INSTRUCTIONS TO FOLLOW: Take the line with "collaborator ([Mongo]), the" and all lines after it, through the end of the records below, and repeat them exactly.

-*-

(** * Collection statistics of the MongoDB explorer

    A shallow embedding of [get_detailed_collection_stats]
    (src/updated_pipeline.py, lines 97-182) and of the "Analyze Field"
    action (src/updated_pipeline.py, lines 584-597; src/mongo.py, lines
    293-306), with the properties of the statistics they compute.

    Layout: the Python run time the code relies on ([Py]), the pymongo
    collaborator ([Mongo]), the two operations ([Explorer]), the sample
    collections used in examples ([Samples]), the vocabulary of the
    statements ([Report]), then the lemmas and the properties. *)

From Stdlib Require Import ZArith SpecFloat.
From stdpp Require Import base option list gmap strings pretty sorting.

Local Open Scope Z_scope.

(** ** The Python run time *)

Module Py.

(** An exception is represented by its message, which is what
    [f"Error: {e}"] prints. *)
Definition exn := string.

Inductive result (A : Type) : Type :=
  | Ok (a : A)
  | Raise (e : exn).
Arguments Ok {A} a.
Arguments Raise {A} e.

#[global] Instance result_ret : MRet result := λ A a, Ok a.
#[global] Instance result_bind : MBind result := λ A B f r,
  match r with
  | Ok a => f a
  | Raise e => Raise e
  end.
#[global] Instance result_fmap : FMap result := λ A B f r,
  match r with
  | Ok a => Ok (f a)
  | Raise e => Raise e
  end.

-*-

RESULT FOR THIS EXERCISE:
    collaborator ([Mongo]), the two operations ([Explorer]), the sample
    collections used in examples ([Samples]), the vocabulary of the
    statements ([Report]), then the lemmas and the properties. *)

From Stdlib Require Import ZArith SpecFloat.
From stdpp Require Import base option list gmap strings pretty sorting.

Local Open Scope Z_scope.

(** ** The Python run time *)

Module Py.

(** An exception is represented by its message, which is what
    [f"Error: {e}"] prints. *)
Definition exn := string.

Inductive result (A : Type) : Type :=
  | Ok (a : A)
  | Raise (e : exn).
Arguments Ok {A} a.
Arguments Raise {A} e.

#[global] Instance result_ret : MRet result := λ A a, Ok a.
#[global] Instance result_bind : MBind result := λ A B f r,
  match r with
  | Ok a => f a
  | Raise e => Raise e
  end.
#[global] Instance result_fmap : FMap result := λ A B f r,
  match r with
  | Ok a => Ok (f a)
  | Raise e => Raise e
  end.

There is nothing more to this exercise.